Members of PELA stand together for a portrait in Rotary Park, near downtown McCall, Idaho.
Angie Smith/High Country News

“That sign is wrong,” David Simmonds said as we snowshoed past the warning: “Danger Thin Ice.” Out on the frozen lake, a few hundred feet from shore, a layer of slush had formed between the 3 inches of ice below and the inch or so of fresh snow on top. Whenever Simmonds shifted his snowshoes or dug the basket of his pole into the snow, a puddle — liquid, cold, unnerving — appeared. It was a Friday morning in early January, and we were on Payette Lake in the center of McCall, a resort town in west-central Idaho.

The lake, shaped like an upside-down “v,” is about 10 miles from tip to top to tip. Earlier that week, Simmonds, president of the nonprofit Big Payette Lake Water Quality Council, had skated 7 miles down the ice with his wife and a friend.

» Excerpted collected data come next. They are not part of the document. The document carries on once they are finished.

(** ** The scan of the lines *)

Section Scan.
Context {E : Type} (pattern : regex) (entry : Match -> result E).
Hypothesis entry_total :
  forall line m, search pattern line = Some m -> exists e, entry m = Ok e.

Lemma scan_lines_omap lines : forall entries,
  scan_lines pattern entry entries lines
  = Ok (entries ++ omap (line_entry pattern entry) lines).
Proof.
  induction lines as [|line lines IH]; intros entries; cbn [scan_lines omap list_omap].
  - by rewrite app_nil_r.
  - unfold scan_line, line_entry.
    destruct (search pattern line) as [m|] eqn:Hs.
    + destruct (entry_total line m Hs) as [e He]. rewrite He.
      cbn. rewrite IH. by rewrite <- app_assoc.
    + cbn. apply IH.
Qed.




End Scan.


Lemma parse_gfx_lines_omap lines :
  parse_gfx_lines lines = Ok (omap gfx_of_line lines).
Proof. apply (scan_lines_omap _ _ gfx_entry_total). Qed.

Lemma parse_spawn_lines_omap lines :
  parse_spawn_lines lines = Ok (omap spawn_of_line lines).
Proof. apply (scan_lines_omap _ _ spawn_entry_total). Qed.

(** ** The emitters *)

Lemma fold_left_items {E} (write : text -> E -> text) (es : list E) :
  (forall buf e, write buf e = buf ++ write [] e) ->
  forall buf, fold_left write es buf = buf ++ concat (write [] <$> es).
Proof.
  intros Hw. induction es as [|e es IH]; intros buf; cbn [fold_left fmap list_fmap concat].
  - by rewrite app_nil_r.
  - rewrite IH, (Hw buf e). by rewrite <- app_assoc.
Qed.

Lemma gfx_write_item buf e : gfx_write buf e = buf ++ gfx_item e.
Proof. reflexivity. Qed.

Lemma spawn_write_item buf e : spawn_write buf e = buf ++ spawn_item e.
Proof. reflexivity. Qed.

Lemma gfx_yaml_text_items es :
  gfx_yaml_text es = (txt "door_gfxs:" ++ [nl]) ++ concat (gfx_item <$> es).
Proof. apply (fold_left_items gfx_write es gfx_write_item). Qed.

Lemma spawn_yaml_text_items es :
  spawn_yaml_text es = (txt "doors:" ++ [nl]) ++ concat (spawn_item <$> es).
Proof. apply (fold_left_items spawn_write es spawn_write_item). Qed.

(** ** The lines of the documents *)

Lemma lines_from_line l : forall cur rest,
  forallb plain l = true ->
  lines_from cur (l ++ nl :: rest) = (rev cur ++ l ++ [nl]) :: lines_from [] rest.
Proof.
  induction l as [|c l IH]; intros cur rest Hl.
  - reflexivity.
  - cbn [forallb] in Hl. apply andb_prop in Hl as [Hc Hl].
    unfold plain in Hc. apply andb_prop in Hc as [Hn Hr].
    apply negb_true_iff in Hn, Hr.
    cbn [app lines_from]. rewrite Hn, Hr, IH by done.
    cbn [rev]. by rewrite <- !app_assoc.
Qed.

Lemma field_line_lines label v rest :
  forallb plain (txt label) = true -> forallb plain v = true ->
  lines_from [] (field_line label v ++ rest)
  = field_line label v :: lines_from [] rest.
Proof.
  intros Hl Hv. unfold field_line.
  replace ((txt label ++ v ++ [nl]) ++ rest)
    with ((txt label ++ v) ++ nl :: rest) by (by rewrite <- !app_assoc).
  rewrite lines_from_line by (by rewrite forallb_app, Hl, Hv).
  by rewrite <- app_assoc.
Qed.

Lemma gfx_item_lines e rest :
  lines_from [] (gfx_item e ++ rest)
  = field_line "  - gfxid: " (str_of_int (Gfx.gfxid e))
    :: field_line "    direction: " (str_of_int (Gfx.direction e))
    :: field_line "    left_edge_offset: " (str_of_int (Gfx.left_edge_offset e))
    :: field_line "    right_edge_offset: "
         (str_of_int (Gfx.right_edge_offset e))
    :: lines_from [] rest.
Proof.
  unfold gfx_item, gfx_write. rewrite app_nil_l, <- !app_assoc.
  by rewrite !field_line_lines by (reflexivity || apply str_of_int_plain).
Qed.

Lemma spawn_item_lines e rest :
  lines_from [] (spawn_item e ++ rest)
  = field_line "  - id: " (str_of_int (Spawn.id e))
    :: field_line "    gfxid: " (str_of_int (Spawn.gfxid e))
    :: field_line "    x: " (str_of_int (Spawn.x e))
    :: field_line "    y: " (str_of_int (Spawn.y e))
    :: field_line "    map_id: " (str_of_int (Spawn.map_id e))
    :: field_line "    hp: " (str_of_int (Spawn.hp e))
    :: field_line "    keeper: " (str_of_int (Spawn.keeper e))
    :: field_line "    is_opening: "
         (if Spawn.is_opening e then txt "true" else txt "false")
    :: lines_from [] rest.
Proof.
  unfold spawn_item, spawn_write. rewrite app_nil_l, <- !app_assoc.
  by rewrite !field_line_lines
    by (reflexivity || apply str_of_int_plain || apply bool_text_plain).
Qed.





(** ** Running the script *)

Lemma parse_gfx_sql_run path w content :
  files w !! path = Some content ->
  parse_gfx_sql path w = (Ok (gfx_entries content), w).
Proof.
  intros H. unfold parse_gfx_sql, read_text, lift, mbind, M_bind.
  by rewrite H, parse_gfx_lines_omap.
Qed.

Lemma parse_spawn_sql_run path w content :
  files w !! path = Some content ->
  parse_spawn_sql path w = (Ok (spawn_entries content), w).
Proof.
  intros H. unfold parse_spawn_sql, read_text, lift, mbind, M_bind.
  by rewrite H, parse_spawn_lines_omap.
Qed.

Lemma write_gfx_yaml_run es path w :
  writable w path = true ->
  write_gfx_yaml es path w
  = (Ok tt, {| files := <[path := gfx_yaml_text es]> (files w);
               writable := writable w;
               stdout := stdout w ++ gfx_message (length es) path ++ [nl] |}).
Proof.
  intros H. unfold write_gfx_yaml, write_text, print, mbind, M_bind.
  by rewrite H.
Qed.

Lemma write_spawn_yaml_run es path w :
  writable w path = true ->
  write_spawn_yaml es path w
  = (Ok tt, {| files := <[path := spawn_yaml_text es]> (files w);
               writable := writable w;
               stdout := stdout w ++ spawn_message (length es) path ++ [nl] |}).
Proof.
  intros H. unfold write_spawn_yaml, write_text, print, mbind, M_bind.
  by rewrite H.
Qed.


(** * The claims *)








(** C4.  The document is the top-level key followed by one item per
    record, in order.  The item of a graphics record is its gfxid,
    direction, left edge offset and right edge offset, in this order, and
    does not depend on the note; the item of a spawn record is its id,
    gfxid, x, y, map id, hp, keeper and is_opening, in this order, and
    does not depend on the location. *)
Theorem emitted_fields :
  (forall es, gfx_yaml_text es
              = (txt "door_gfxs:" ++ [nl]) ++ concat (gfx_item <$> es))
  /\ (forall gfxid note direction left right,
        gfx_item {| Gfx.gfxid := gfxid; Gfx.note := note;
                    Gfx.direction := direction;
                    Gfx.left_edge_offset := left;
                    Gfx.right_edge_offset := right |}
        = txt "  - gfxid: " ++ str_of_int gfxid ++ [nl]
          ++ txt "    direction: " ++ str_of_int direction ++ [nl]
          ++ txt "    left_edge_offset: " ++ str_of_int left ++ [nl]
          ++ txt "    right_edge_offset: " ++ str_of_int right ++ [nl])
  /\ (forall es, spawn_yaml_text es
                 = (txt "doors:" ++ [nl]) ++ concat (spawn_item <$> es))
  /\ (forall id location gfxid x y map_id hp keeper is_opening,
        spawn_item {| Spawn.id := id; Spawn.location := location;
                      Spawn.gfxid := gfxid; Spawn.x := x; Spawn.y := y;
                      Spawn.map_id := map_id; Spawn.hp := hp;
                      Spawn.keeper := keeper;
                      Spawn.is_opening := is_opening |}
        = txt "  - id: " ++ str_of_int id ++ [nl]
          ++ txt "    gfxid: " ++ str_of_int gfxid ++ [nl]
          ++ txt "    x: " ++ str_of_int x ++ [nl]
          ++ txt "    y: " ++ str_of_int y ++ [nl]
          ++ txt "    map_id: " ++ str_of_int map_id ++ [nl]
          ++ txt "    hp: " ++ str_of_int hp ++ [nl]
          ++ txt "    keeper: " ++ str_of_int keeper ++ [nl]
          ++ txt "    is_opening: "
          ++ (if is_opening then txt "true" else txt "false") ++ [nl]).
Proof.
  split; [exact gfx_yaml_text_items|]. split.
  { intros. unfold gfx_item, gfx_write, field_line. cbn [Gfx.gfxid
      Gfx.direction Gfx.left_edge_offset Gfx.right_edge_offset].
    rewrite app_nil_l, <- !app_assoc. reflexivity. }
  split; [exact spawn_yaml_text_items|].
  intros. unfold spawn_item, spawn_write, field_line. cbn [Spawn.id
    Spawn.gfxid Spawn.x Spawn.y Spawn.map_id Spawn.hp Spawn.keeper
    Spawn.is_opening].
  rewrite app_nil_l, <- !app_assoc. reflexivity.
Qed.





(** C7.  The line of the scenario gives the record with gfxid 101,
    direction 2, left edge offset -5 and right edge offset 10 (and the
    note it captured), and that record is emitted as the four lines of
    the scenario under the top-level key. *)
Theorem scenario_gfx_line :
  let e := {| Gfx.gfxid := 101; Gfx.note := txt "north door";
              Gfx.direction := 2; Gfx.left_edge_offset := -5;
              Gfx.right_edge_offset := 10 |} in
  parse_gfx_lines [scenario_line] = Ok [e]
  /\ file_lines (gfx_item e)
     = [txt "  - gfxid: 101" ++ [nl];
        txt "    direction: 2" ++ [nl];
        txt "    left_edge_offset: -5" ++ [nl];
        txt "    right_edge_offset: 10" ++ [nl]]
  /\ gfx_yaml_text [e] = txt "door_gfxs:" ++ [nl] ++ gfx_item e.
Proof. split; [|split]; vm_compute; reflexivity. Qed.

The morning fog lifted as we spoke, revealing the snow-dusted trees and hills that neatly cup the lake’s northeast edge. About 80 feet below us was the end of a pipe, one of the town’s two drinking water intakes. McCall relies entirely on Payette Lake for water; a city report from 2018 estimated that its water system serves the equivalent of over 4,500 households — more than McCall’s resident population of about 3,500 people, due to second homes, hotels and vacation rentals. And demand is likely to nearly double in the next 20 years. Logging, shoreline erosion, wildfires, climate change and development are just some of the factors that can harm water quality. Increasing recreational use can also cause problems.

And new housing brings dangers of its own: Disturbing the soil during construction can wash harmful amounts of nutrients into the water, while population rise will put more pressure on the lake.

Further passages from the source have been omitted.